Public and group ritual becomes frequent again for all sorts of occasions. There
are rites of passage for traditional occasions like birth, death, coming to
maturity, sexual partnership, and for new ones like joining a work group, a
neighborhood, or some other cluster, as well as for "breaking up"
or departure. Seasonal festivals like Christmas-Chanukah-Solstice become communal
celebrations of the year's turning.
The new world is far from perfect. Society must contend with the hideous social
and ecological legacy of the corporate-oligarchic era: chronic agricultural
shortages and unpredictable weather because of the Greenhouse Effect; a much
reduced average life expectancy for the next two generations owing to cancer
and other environmentally induced disease; residual racial hatred, misogyny,
and homophobia; and a less obvious but also terrible heritage of "post-traumatic"

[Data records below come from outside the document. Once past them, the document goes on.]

(* ===== verification/RuleTree.v ===== *)
(** * The memory of policy rules

    The copies, moves and destructors of [PolicyRule], [And], [Or] and [Not]
    (src/policy/rule_engine.cpp, policy/rule_engine.hpp) with the objects behind
    their [unique_ptr]s.  RuleEngine.v has a rule as a tree and its copy as
    [copy_rule]; here a rule is an object in a heap, a copy allocates, an
    assignment frees what the target owned, and the use of an address without an
    object is an error.  [object] says that an object and what it owns form a
    rule, by the part of the heap they take. *)

From S2P Require Import Prelude Ieee CoreTypes RuleEngine.

Open Scope list_scope.

(** ** The heap *)

Definition address : Type := positive.

(** [std::unique_ptr<PolicyRule>]. *)
Definition pointer : Type := option address.

Inductive binary_kind : Type := BinaryAnd | BinaryOr.

(** The variant of an object: a leaf, which owns no object, an [And] or an [Or],
    a [Not]. *)
Inductive rule_node : Type :=
| Leaf (rule : PolicyRule)
| Binary (kind : binary_kind) (lchild rchild : pointer)
| Negation (expr : pointer).

Notation Heap := (gmap address rule_node).

(** An address without an object; the bound on the depth. *)
Inductive heap_error : Type := Dangling (a : address) | OutOfFuel.

Definition HeapM (A : Type) : Type := Heap -> expected (A * Heap) heap_error.

Definition heap_ret {A : Type} (x : A) : HeapM A := fun h => Ok (x, h).

Definition heap_bind {A B : Type} (m : HeapM A) (k : A -> HeapM B) : HeapM B := fun h =>
  match m h with Ok (x, h') => k x h' | Unexpected e => Unexpected e end.

Notation "'mem' x <- m ; k" := (heap_bind m (fun x => k))
  (at level 200, x name, m at level 100, k at level 200, only parsing).
Notation "'mem' '_' <- m ; k" := (heap_bind m (fun _ => k))
  (at level 200, m at level 100, k at level 200, only parsing).

Definition load (a : address) : HeapM rule_node := fun h =>
  match h !! a with Some n => Ok (n, h) | None => Unexpected (Dangling a) end.

Definition store (a : address) (n : rule_node) : HeapM unit := fun h =>
  match h !! a with Some _ => Ok (tt, <[a := n]> h) | None => Unexpected (Dangling a) end.

(** [new PolicyRule] and [delete]. *)
Definition alloc (n : rule_node) : HeapM address := fun h => let a := fresh (dom h) in Ok (a, <[a := n]> h).

Definition free (a : address) : HeapM unit := fun h =>
  match h !! a with Some _ => Ok (tt, base.delete a h) | None => Unexpected (Dangling a) end.

(** ** Copies *)

(** [p ? std::make_unique<PolicyRule>( *p) : nullptr]. *)
Definition copy_child (copy : rule_node -> HeapM rule_node) (p : pointer) : HeapM pointer :=
  match p with
  | None => heap_ret None
  | Some a => mem n <- load a; mem n' <- copy n; mem a' <- alloc n'; heap_ret (Some a')
  end.

(** The copy constructors; [fuel] bounds the depth. *)
Fixpoint copy_node (fuel : nat) (n : rule_node) : HeapM rule_node :=
  match fuel with
  | O => fun _ => Unexpected OutOfFuel
  | S fuel' =>
      match n with
      | Leaf rule => heap_ret (Leaf rule)
      | Binary kind lchild rchild =>
          mem lchild' <- copy_child (copy_node fuel') lchild;
          mem rchild' <- copy_child (copy_node fuel') rchild;
          heap_ret (Binary kind lchild' rchild')
      | Negation expr => mem expr' <- copy_child (copy_node fuel') expr; heap_ret (Negation expr')
      end
  end.

(** A new object that is a copy of the one at [q]. *)
Definition copy_construct (fuel : nat) (q : address) : HeapM address :=
  mem n <- load q; mem n' <- copy_node fuel n; alloc n'.

(** ** Destruction *)

(** [~unique_ptr()]. *)
Definition destroy_child (destroy : rule_node -> HeapM unit) (p : pointer) : HeapM unit :=
  match p with
  | None => heap_ret tt
  | Some a => mem n <- load a; mem _ <- destroy n; free a
  end.

(** The destructors; members go in reverse. *)
Fixpoint destroy_node (fuel : nat) (n : rule_node) : HeapM unit :=
  match fuel with
  | O => fun _ => Unexpected OutOfFuel
  | S fuel' =>
      match n with
      | Leaf _ => heap_ret tt
      | Binary _ lchild rchild =>
          mem _ <- destroy_child (destroy_node fuel') rchild; destroy_child (destroy_node fuel') lchild
      | Negation expr => destroy_child (destroy_node fuel') expr
      end
  end.

Definition destroy_object (fuel : nat) (p : address) : HeapM unit := destroy_child (destroy_node fuel) (Some p).

(** ** Assignment *)

(** A member of [And], [Or] or [Not]. *)
Inductive member : Type := LeftMember | RightMember | ExprMember.

Definition get_member (m : member) (n : rule_node) : pointer :=
  match m, n with
  | LeftMember, Binary _ lchild _ => lchild
  | RightMember, Binary _ _ rchild => rchild
  | ExprMember, Negation expr => expr
  | _, _ => None
  end.

Definition set_member (m : member) (p : pointer) (n : rule_node) : rule_node :=
  match m, n with
  | LeftMember, Binary k _ rchild => Binary k p rchild
  | RightMember, Binary k lchild _ => Binary k lchild p
  | ExprMember, Negation _ => Negation p
  | _, _ => n
  end.

(** [left = other.left ? std::make_unique<PolicyRule>( *other.left) : nullptr]:
    the old object goes once the pointer is replaced. *)
Definition assign_member (fuel : nat) (p q : address) (m : member) : HeapM unit :=
  mem other <- load q;
  mem new <- copy_child (copy_node fuel) (get_member m other);
  mem this <- load p;
  mem _ <- store p (set_member m new this);
  destroy_child (destroy_node fuel) (get_member m this).

(** The alternatives that are copied without a chance of an exception: they hold
    no string. *)
Definition nothrow_copy (r : PolicyRule) : bool :=
  match r with EventOlderThan _ | EventNewerThan _ => true | _ => false end.

(** [PolicyRule::operator=] at [p] from [q]: the members when both have the same
    composite alternative; else the variant's assignment, which copies first,
    unless the copy cannot throw. *)
Definition assign (fuel : nat) (p q : address) : HeapM unit :=
  if decide (p = q) then heap_ret tt else
  mem this <- load p;
  mem other <- load q;
  match this, other with
  | Binary BinaryAnd _ _, Binary BinaryAnd _ _ | Binary BinaryOr _ _, Binary BinaryOr _ _ =>
      mem _ <- assign_member fuel p q LeftMember; assign_member fuel p q RightMember
  | Negation _, Negation _ => assign_member fuel p q ExprMember
  | _, Leaf rule =>
      if nothrow_copy rule
      then mem _ <- destroy_node fuel this; mem n <- load q; store p n
      else mem _ <- destroy_node fuel this; store p (Leaf rule)
  | _, _ => mem n <- copy_node fuel other; mem _ <- destroy_node fuel this; store p n
  end.

(** ** Moves *)

Section Moves.

(** What is left of the strings of a leaf that is moved from. *)
Variable moved_leaf : PolicyRule -> PolicyRule.

Definition moved_node (n : rule_node) : rule_node :=
  match n with
  | Leaf rule => Leaf (moved_leaf rule)
  | Binary kind _ _ => Binary kind None None
  | Negation _ => Negation None
  end.

(** A new object from the one at [q], which is left without children. *)
Definition move_construct (q : address) : HeapM address :=
  mem n <- load q; mem _ <- store q (moved_node n); alloc n.
(* ===== verification/Threshold.v ===== *)
(** * ThresholdEvaluator: windowed counting over a StateStore

    include/fre/evaluator/threshold_evaluator.hpp, against the [StateStore]
    class: one sequential evaluation, and the interleaving of any number of
    evaluations of one window by concurrent threads as a step relation whose
    atomic actions are the store's get and compare_and_swap. *)

From S2P Require Import Prelude Ieee CoreTypes Errors StateStore.
From Stdlib Require Import SpecFloat.

Open Scope list_scope.
Open Scope Z_scope.

Record ThresholdEvaluatorConfig : Type := mkThresholdConfig {
  tc_window_duration : Z;  (** milliseconds *)
  tc_aggregation : AggregationFn;
  tc_group_by : GroupBy;
  tc_threshold : float64;
  tc_group_by_tag : string;
  tc_window_name : string
}.

Definition threshold_evaluator_id : string := "threshold_evaluator".

Definition entity_key (c : ThresholdEvaluatorConfig) (e : Event) : string :=
  match tc_group_by c with
  | ByEntityId => ev_entity_id e
  | ByTenantId => ev_tenant_id e
  | ByTag => sv_str (event_tag e (tc_group_by_tag c))
  end.

Definition current_epoch (c : ThresholdEvaluatorConfig) (e : Event) : Z :=
  let ts_ms := wrap_u64 (Z.quot (ev_timestamp e) ns_per_ms) in
  let window_ms := wrap_u64 (tc_window_duration c) in
  if Z.eqb window_ms 0 then 0 else ts_ms / window_ms.

Definition aggregate_value (c : ThresholdEvaluatorConfig) (current : float64) (e : Event) : float64 :=
  match tc_aggregation c with
  | AggCount => f64_add current f64_one
  | AggSum => f64_add current f64_one
  | AggDistinctCount => f64_add current f64_one
  end.

Definition threshold_key (c : ThresholdEvaluatorConfig) (e : Event) : WindowKey :=
  mkWindowKey (ev_tenant_id e) (entity_key c e) (tc_window_name c) (current_epoch c e).

Definition max_attempts : nat := 10.

(** The value a thread tries to install over [current]. *)
Definition updated_value (c : ThresholdEvaluatorConfig) (e : Event) (current : WindowValue) : WindowValue :=
  mkWindowValue (aggregate_value c (wv_aggregate current) e) (wrap_u64 (wv_version current + 1)).

Definition store_failure (err : StoreError) : EvaluatorError :=
  mkEvaluatorError EvalInternalError threshold_evaluator_id (se_detail err).

(** The result after the loop: [None] when no attempt swapped.  The metadata
    casts the aggregate to [int]; [undefined_int] is what the cast gives out of
    the range of [int]. *)
Definition threshold_metadata (undefined_int : float64 -> Z) (c : ThresholdEvaluatorConfig)
    (aggregate : float64) : string :=
  let count := match f64_to_int aggregate with Some n => n | None => undefined_int aggregate end in
  "{" +:+ dquote +:+ "window_count" +:+ dquote +:+ ":" +:+ pretty count
  +:+ "," +:+ dquote +:+ "threshold" +:+ dquote +:+ ":" +:+ FormatDouble.format_double (tc_threshold c)
  +:+ "," +:+ dquote +:+ "window_name" +:+ dquote +:+ ":" +:+ dquote +:+ tc_window_name c +:+ dquote
  +:+ "}".

Definition threshold_result (undefined_int : float64 -> Z) (c : ThresholdEvaluatorConfig)
    (swapped : option WindowValue) : EvaluatorResult :=
  match swapped with
  | None =>
      mkEvaluatorResult threshold_evaluator_id Pass (Some "cas_contention") None false None None
  | Some updated =>
      let exceeded := f_gt (wv_aggregate updated) (tc_threshold c) in
      let verdict := if exceeded then Flag else Pass in
      if exceeded
      then mkEvaluatorResult threshold_evaluator_id verdict (Some "threshold_exceeded") None false
             (Some (threshold_metadata undefined_int c (wv_aggregate updated))) None
      else mkEvaluatorResult threshold_evaluator_id verdict None None false None None
  end.

Section Evaluate.

Context {S : Type} `{StateStore S}.
Variable undefined_int : float64 -> Z.

Fixpoint cas_attempts (attempts : nat) (c : ThresholdEvaluatorConfig) (e : Event) (key : WindowKey)
    : M S (expected (option WindowValue) EvaluatorError) :=
  match attempts with
  | O => retM (Ok None)
  | Datatypes.S attempts' =>
      do get_result <- store_get key;
      match get_result with
      | Unexpected err => retM (Unexpected (store_failure err))
      | Ok current =>
          let updated := updated_value c e current in
          do cas_result <- store_cas key current updated;
          match cas_result with
          | Unexpected err => retM (Unexpected (store_failure err))
          | Ok true => retM (Ok (Some updated))
          | Ok false => cas_attempts attempts' c e key
          end
      end
  end.

Definition threshold_evaluate (c : ThresholdEvaluatorConfig) (e : Event)
    : M S (expected EvaluatorResult EvaluatorError) :=
  do r <- cas_attempts max_attempts c e (threshold_key c e);
  match r with
  | Unexpected err => retM (Unexpected err)
  | Ok swapped => retM (Ok (threshold_result undefined_int c swapped))
  end.

(** Evaluating a sequence of events one after the other. *)
Fixpoint threshold_evaluate_all (c : ThresholdEvaluatorConfig) (es : list Event)
    : M S (list (expected EvaluatorResult EvaluatorError)) :=
  match es with
  | [] => retM []
  | e :: es' =>
      do r <- threshold_evaluate c e;
      do rs <- threshold_evaluate_all c es'; retM (r :: rs)
  end.

(** ** Concurrent evaluations

    Each thread evaluates one event.  Its program counter: about to call get
    with [failed] attempts behind it, about to call compare_and_swap with the
    value it read, finished, or stopped by a store error. *)
Inductive thread : Type :=
| AtGet (e : Event) (failed : nat)
| AtCas (e : Event) (failed : nat) (current : WindowValue)
| Finished (e : Event) (swapped : option WindowValue)
| Stopped (err : EvaluatorError).

(** The loop test [attempts < 10 && !swapped]. *)
Definition next_attempt (e : Event) (failed : nat) : thread :=
  if Nat.ltb failed max_attempts then AtGet e failed else Finished e None.

Definition spawn_thread (e : Event) : thread := next_attempt e 0.

Definition thread_step (c : ThresholdEvaluatorConfig) (t : thread) (s : S) : option (thread * S) :=
  match t with
  | AtGet e failed =>
      let '(r, s') := store_get (threshold_key c e) s in
      match r with
      | Ok current => Some (AtCas e failed current, s')
      | Unexpected err => Some (Stopped (store_failure err), s')
      end
  | AtCas e failed current =>
      let updated := updated_value c e current in
      let '(r, s') := store_cas (threshold_key c e) current updated s in
      match r with
      | Ok true => Some (Finished e (Some updated), s')
      | Ok false => Some (next_attempt e (Datatypes.S failed), s')
      | Unexpected err => Some (Stopped (store_failure err), s')
      end
  | Finished _ _ | Stopped _ => None
  end.

Inductive system_step (c : ThresholdEvaluatorConfig) : list thread * S -> list thread * S -> Prop :=
| system_step_intro ts i t t' s s' :
    ts !! i = Some t -> thread_step c t s = Some (t', s') ->
    system_step c (ts, s) (<[i := t']> ts, s').
Lemma sample_plugins_ok : plugins_ok (gmultiset resource).
Proof.
  intros h w factory Hf config w'. simpl in Hf.
  destruct (Z.eqb h 1); [injection Hf as <-|destruct (Z.eqb h 2);
    [injection Hf as <-|destruct (Z.eqb h 3); [injection Hf as <-|done]]]; simpl; [| |done].
  all: split; [apply sample_vtable_ok|done].
Qed.

(** ** Properties *)



(** Move-assigning over a handle destroys its context and closes its
    library but, unlike the destructor, never deletes its vtable: the vtable is
    live in the end exactly as before. *)
Theorem move_assign_keeps_vtable {W : Type} `{DynamicLinkerLaws W}
    (vt : fre_evaluator_vtable_t W) (dl : Z) (other : EvaluatorHandle W) (w : W)
    (Hvt : plugin_ok vt) :
  multiplicity (RVtable (vt_address vt))
    (resources (handle_move_assign (mkHandle (Some vt) (Some dl)) other w).2)
    = multiplicity (RVtable (vt_address vt)) (resources w) /\
  multiplicity (RVtable (vt_address vt))
    (resources (handle_destructor (mkHandle (Some vt) (Some dl)) w).2)
    = (multiplicity (RVtable (vt_address vt)) (resources w) - 1)%nat.
Proof.
  destruct (handle_move_assign_resources vt dl other w Hvt) as [_ ->].
  rewrite handle_destructor_resources by done.
  rewrite !multiplicity_difference, !multiplicity_singleton.
  repeat case_decide; simplify_eq; lia.
Qed.

Lemma move_assign_keeps_vtable_witness :
  multiplicity (RVtable 100) (resources
    (handle_move_assign (mkHandle (Some (sample_vtable 1)) (Some 1)) handle_empty
       ({[+ RHandle 1 +]} ⊎ {[+ RVtable 100 +]} ⊎ {[+ RContext 7 +]})).2) = 1%nat.
Proof.
  rewrite (proj1 (move_assign_keeps_vtable (sample_vtable 1) 1 handle_empty
    ({[+ RHandle 1 +]} ⊎ {[+ RVtable 100 +]} ⊎ {[+ RContext 7 +]})
    (sample_vtable_ok 1))).
  reflexivity.
Defined.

syndromes including anxiety neurosis, psychosis, and drug addiction. There are
still (though far fewer) murders, crimes of passion, assaults, rapes, and even
robberies. But there is far less social stimulus to such behavior, and -- despite
greatly reduced governmental intervention in daily life -- much less tolerance
for it. A face-to-face-based, communal society can deal with these things much
better before they get out of hand.
In general, then, the women and men of the mid-twenty-first century in what
used to be the United States are both kinder and hardier than those of a century
earlier. They are imaginative, playful, sarcastic, egalitarian, multi-skilled,
intense in concentration and pride in their work, quick to sympathize and help,
eloquent and fierce in debate, rooted in community and region but prone to switch
occupations suddenly and to become migrants in middle life. They share, besides,
a bittersweet appreciation of passing beauty fostered by the ever-presence of
death and loss, and a passionate love of the life-web that sustains them and
that they must now steward if they are to survive.